Unlike StreamBase or Truviso, Apama has a rules-based architecture. In essence, the rules engine maintains state of various kinds, and matches that state against desired patterns, called “scenarios.” They can handle 100s or possibly even 1000s of scenarios at once.
Progress fondly believes the rules-based architecture makes development easier for the kinds of apps people actually want to use the technology for, because the rules make it easier to launch actions once you have the results of filtering observations. This is fairly credible, because rules engines typically are great for developing apps – unless and until you want to do something outside their paradigm, at which point you wish you had something more flexible. What’s more, rules engines are a lot more flexible today than the brittle and limited expert system shells I overrated in the 1980s. On the other hand, I don’t notice anything going on with rules engines anywhere else in Progress.
Apama also introduced glitzy dashboard tools last year. Like other dashboards, this gets a lot of love in demos, and limited use after the sale. However, every single new customer is using dashboarding to at least some extent.
Here are some other highlights.
- They’re trying to push a whole technology stack, rather than focusing on feeds-and-speeds. While they made no claim of being wholly speed-competitive with StreamBase or Truviso, they did assert sub-millisecond latency. In any case, they clearly have a bunch of financial trading customers who think they’re plenty fast enough.
- They have historically been focused on the financial trading market, something that’s reinforced by their whole-product approach to it. However, they do have a casino customer and a retail/RFID customer.
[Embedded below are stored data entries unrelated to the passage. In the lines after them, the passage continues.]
Lemma get_del_eq {V : Type} (d : Dict.t V) (k : string) :
  NoDup (Dict.keys d) -> Dict.get (Dict.del d k) k = None.
Proof.
  induction d as [|[k0 v0] r IH]; simpl; auto.
  intros Hnd. inversion Hnd as [|? ? Hin Hr]; subst.
  destruct (String.eqb_spec k0 k) as [->|H0]; simpl.
  - now apply get_None_keys.
  - destruct (String.eqb_spec k0 k); [congruence|]. now apply IH.
Qed.

Lemma In_values_del {V : Type} (d : Dict.t V) (k : string) (x : V) :
  In x (Dict.values (Dict.del d k)) -> In x (Dict.values d).
Proof.
  induction d as [|[k0 v0] r IH]; simpl; auto.
  destruct (String.eqb k0 k); simpl; tauto.
Qed.

Lemma set_get_mesmo {V : Type} (d : Dict.t V) (k : string) (v : V) :
  Dict.get d k = Some v -> Dict.set d k v = d.
Proof.
  induction d as [|[k0 v0] r IH]; simpl; [discriminate|].
  destruct (String.eqb_spec k0 k) as [->|H0].
  - now intros [= ->].
  - intros H. now rewrite IH.
Qed.

Lemma set_set {V : Type} (d : Dict.t V) (k : string) (v v' : V) :
  Dict.set (Dict.set d k v) k v' = Dict.set d k v'.
Proof.
  induction d as [|[k0 v0] r IH]; simpl.
  - now rewrite String.eqb_refl.
  - destruct (String.eqb k0 k) eqn:E; simpl; rewrite E; [reflexivity|].
    now rewrite IH.
Qed.

Lemma keys_set_get {V : Type} (d : Dict.t V) (k : string) (v : V) :
  Dict.get d k <> None -> Dict.keys (Dict.set d k v) = Dict.keys d.
Proof.
  destruct (Dict.get d k) as [v0|] eqn:H; [|congruence].
  intros _. now apply keys_set_presente with (v0 := v0).
Qed.

Lemma In_items_get {V : Type} (d : Dict.t V) (k : string) (v : V) :
  NoDup (Dict.keys d) -> In (k, v) d -> Dict.get d k = Some v.
Proof.
  induction d as [|[k0 v0] r IH]; simpl; [tauto|].
  intros Hnd. inversion Hnd as [|? ? Hin Hr]; subst.
  intros [[= -> ->]|H].
  - now rewrite String.eqb_refl.
  - destruct (String.eqb_spec k0 k) as [->|H0]; [|now apply IH].
    exfalso. apply Hin. change (In (fst (k, v)) (map fst r)).
    now apply in_map.
Qed.

Lemma contem_get {V : Type} (d : Dict.t V) (k : string) :
  Dict.contem d k = true <-> Dict.get d k <> None.
Proof.
  unfold Dict.contem. destruct (Dict.get d k); split; congruence.
Qed.

(** ** Registration *)

Lemma cadastrar_usuario_casos
    (m n : string) (tp : TipoUsuario) (em tel : option string)
    (us : ModuloUsuarios.Estado) :
  ModuloUsuarios.cadastrar_usuario m n tp em tel us
  = if negb (Dict.contem us m) && negb (vazia m)
       && (3 <=? len n)%nat && (len n <=? 100)%nat
    then (inr (usuario_novo m n tp em tel),
          Dict.set us m (usuario_novo m n tp em tel))
    else (inl ValidacaoException, us).
Proof.
  unfold ModuloUsuarios.cadastrar_usuario, ModuloUsuarios.validar,
    bind, ler, escrever, ret, levantar.
  cbv beta. cbn [matricula nome usuario_novo].
  destruct (Dict.contem us m); cbn [negb andb]; [reflexivity|].
  destruct (vazia m); cbn [negb andb]; [reflexivity|].
  destruct (3 <=? len n)%nat eqn:H3; cbn [negb andb].
  - apply Nat.leb_le in H3.
    assert (Hv : vazia n = false)
      by (destruct n; [simpl in H3; lia|reflexivity]).
    assert (Hl : (len n <? 3)%nat = false)
      by (apply Nat.ltb_ge; lia).
    rewrite Hv, Hl.
    destruct (len n <=? 100)%nat eqn:H100.
    + apply Nat.leb_le in H100.
      assert (Hg : (100 <? len n)%nat = false)
        by (apply Nat.ltb_ge; lia).
      now rewrite Hg.
    + apply Nat.leb_gt in H100.
      assert (Hg : (100 <? len n)%nat = true)
        by (apply Nat.ltb_lt; lia).
      now rewrite Hg.
  - apply Nat.leb_gt in H3. destruct (vazia n); [reflexivity|].
    assert (Hl : (len n <? 3)%nat = true)
      by (apply Nat.ltb_lt; lia).
    now rewrite Hl.
Qed.

(** X1: [cadastrar_usuario] accepts a registration exactly when the
    matrícula is new and not empty and the name has 3 to 100 characters.
    It then stores a user that is active and has no loans, which
    [obter_usuario] returns, and leaves every other user as it was;
    otherwise it raises ValidacaoException and the registry is unchanged. *)
Theorem cadastrar_usuario_resultado
    (m n : string) (tp : TipoUsuario) (em tel : option string)
    (us : ModuloUsuarios.Estado) :
  if negb (Dict.contem us m) && negb (vazia m)
     && (3 <=? len n)%nat && (len n <=? 100)%nat
  then
    ModuloUsuarios.cadastrar_usuario m n tp em tel us
    = (inr (usuario_novo m n tp em tel),
       Dict.set us m (usuario_novo m n tp em tel))
    /\ ModuloUsuarios.obter_usuario m
         (Dict.set us m (usuario_novo m n tp em tel))
       = (inr (usuario_novo m n tp em tel),
          Dict.set us m (usuario_novo m n tp em tel))
    /\ (forall m', m <> m' ->
          Dict.get (Dict.set us m (usuario_novo m n tp em tel)) m'
          = Dict.get us m')
  else
    ModuloUsuarios.cadastrar_usuario m n tp em tel us
    = (inl ValidacaoException, us).
Proof.
  rewrite cadastrar_usuario_casos.
  destruct (negb (Dict.contem us m) && negb (vazia m)
            && (3 <=? len n)%nat && (len n <=? 100)%nat);
    [|reflexivity].
  unfold ModuloUsuarios.obter_usuario, bind, ler, ret, levantar.
  rewrite get_set_eq. repeat split.
  intros m' Hne. now apply get_set_ne.
Qed.

(** Names are measured in characters, not in bytes of their encoding. *)
Example len_conta_caracteres :
  len "Zé" = 2%nat /\ String.length "Zé" = 3%nat
  /\ len "José" = 4%nat
  /\ len (nome_acentuado 51) = 51%nat
  /\ String.length (nome_acentuado 51) = 102%nat.
Proof. repeat split. Qed.

Example cadastrar_usuario_nome_de_dois_caracteres :
  (* two characters in three bytes: too short *)
  ModuloUsuarios.cadastrar_usuario "U2" "Zé" ALUNO None None
    ModuloUsuarios.init
  = (inl ValidacaoException, ModuloUsuarios.init).
Proof. reflexivity. Qed.

Example cadastrar_usuario_nome_acentuado :
  (* 51 and 100 characters, in 102 and 200 bytes: accepted; 101: too long *)
  fst (ModuloUsuarios.cadastrar_usuario "U2" (nome_acentuado 51) ALUNO None
         None ModuloUsuarios.init)
  = inr (usuario_novo "U2" (nome_acentuado 51) ALUNO None None)
  /\ fst (ModuloUsuarios.cadastrar_usuario "U2" (nome_acentuado 100) ALUNO
            None None ModuloUsuarios.init)
     = inr (usuario_novo "U2" (nome_acentuado 100) ALUNO None None)
  /\ ModuloUsuarios.cadastrar_usuario "U2" (nome_acentuado 101) ALUNO None
       None ModuloUsuarios.init
     = (inl ValidacaoException, ModuloUsuarios.init).
Proof. repeat split. Qed.

Example editar_usuario_nome_de_dois_caracteres :
  ModuloUsuarios.editar_usuario "U1" (Some "Zé") None None None
    (modulo_usuarios ex_cadastros)
  = (inl ValidacaoException, modulo_usuarios ex_cadastros).
Proof. reflexivity. Qed.


Lemma cadastrar_livro_casos
    (i t a : string) (e : Z) (ed : option string) (ano : option Z)
    (ls : ModuloCatalogo.Estado) :
  ModuloCatalogo.cadastrar_livro i t a e ed ano ls
  = if negb (Dict.contem ls i) && negb (vazia i) && negb (vazia t)
       && negb (vazia a) && (0 <=? e)
    then (inr (livro_novo i t a e ed ano),
          Dict.set ls i (livro_novo i t a e ed ano))
    else (inl ValidacaoException, ls).
Proof.
  unfold ModuloCatalogo.cadastrar_livro, ModuloCatalogo.validar,
    bind, ler, escrever, ret, levantar.
  cbv beta. cbn [isbn titulo autor estoque livro_novo].
  destruct (Dict.contem ls i); cbn [negb andb]; [reflexivity|].
  destruct (vazia i); cbn [negb andb]; [reflexivity|].
  destruct (vazia t); cbn [negb andb]; [reflexivity|].
  destruct (vazia a); cbn [negb andb]; [reflexivity|].
  destruct (0 <=? e) eqn:He.
  - apply Z.leb_le in He.
    assert (Hn : (e <? 0) = false) by (apply Z.ltb_ge; lia).
    now rewrite Hn.
  - apply Z.leb_gt in He.
    assert (Hn : (e <? 0) = true) by (apply Z.ltb_lt; lia).
    now rewrite Hn.
Qed.

(** X2: [cadastrar_livro] accepts a registration exactly when the ISBN is
    new and ISBN, title and author are not empty and the stock is not
    negative.  It then stores the book with that stock, which
    [obter_livro] returns, and leaves every other book as it was; otherwise
    it raises ValidacaoException and the catalog is unchanged. *)
Theorem cadastrar_livro_resultado
    (i t a : string) (e : Z) (ed : option string) (ano : option Z)
    (ls : ModuloCatalogo.Estado) :
  if negb (Dict.contem ls i) && negb (vazia i) && negb (vazia t)
     && negb (vazia a) && (0 <=? e)
  then
    ModuloCatalogo.cadastrar_livro i t a e ed ano ls
    = (inr (livro_novo i t a e ed ano),
       Dict.set ls i (livro_novo i t a e ed ano))
    /\ ModuloCatalogo.obter_livro i (Dict.set ls i (livro_novo i t a e ed ano))
       = (inr (livro_novo i t a e ed ano),
          Dict.set ls i (livro_novo i t a e ed ano))
    /\ ModuloCatalogo.verificar_disponibilidade i
         (Dict.set ls i (livro_novo i t a e ed ano))
       = (inr (0 <? e), Dict.set ls i (livro_novo i t a e ed ano))
    /\ (forall i', i <> i' ->
          Dict.get (Dict.set ls i (livro_novo i t a e ed ano)) i'
          = Dict.get ls i')
  else
    ModuloCatalogo.cadastrar_livro i t a e ed ano ls
    = (inl ValidacaoException, ls).
Proof.
  rewrite cadastrar_livro_casos.
  destruct (negb (Dict.contem ls i) && negb (vazia i) && negb (vazia t)
            && negb (vazia a) && (0 <=? e)); [|reflexivity].
  unfold ModuloCatalogo.verificar_disponibilidade,
    ModuloCatalogo.obter_livro, bind, ler, ret, levantar.
  rewrite get_set_eq. repeat split.
  intros i' Hne. now apply get_set_ne.
Qed.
- In the financial market, they claim that competitive products can’t handle multiple event streams and hence can’t correlate multiple asset classes. They further claim that they have developed adapters for many more specific financial information feeds than StreamBase has. (Apparently, these tend to be developed in response to the request of specific customers, as part of the initial engagement.) They also claim that this is a key competitive differentiator, which seems odd if it’s just a matter of doing a bit of consulting work. Unfortunately, StreamBase hasn’t gotten around to responding to my request for comment on that claim.
- They of course have a persistent data store for the (sole?) purpose of capturing information for backtesting, etc. This capture is done after the pattern detection/event processing has happened. (Presumably, this capture has only a trivial impact on performance.)
- The basic Apama in-memory data store is Progress’ own object-oriented product ObjectStore. This makes sense; rules and OO go well together.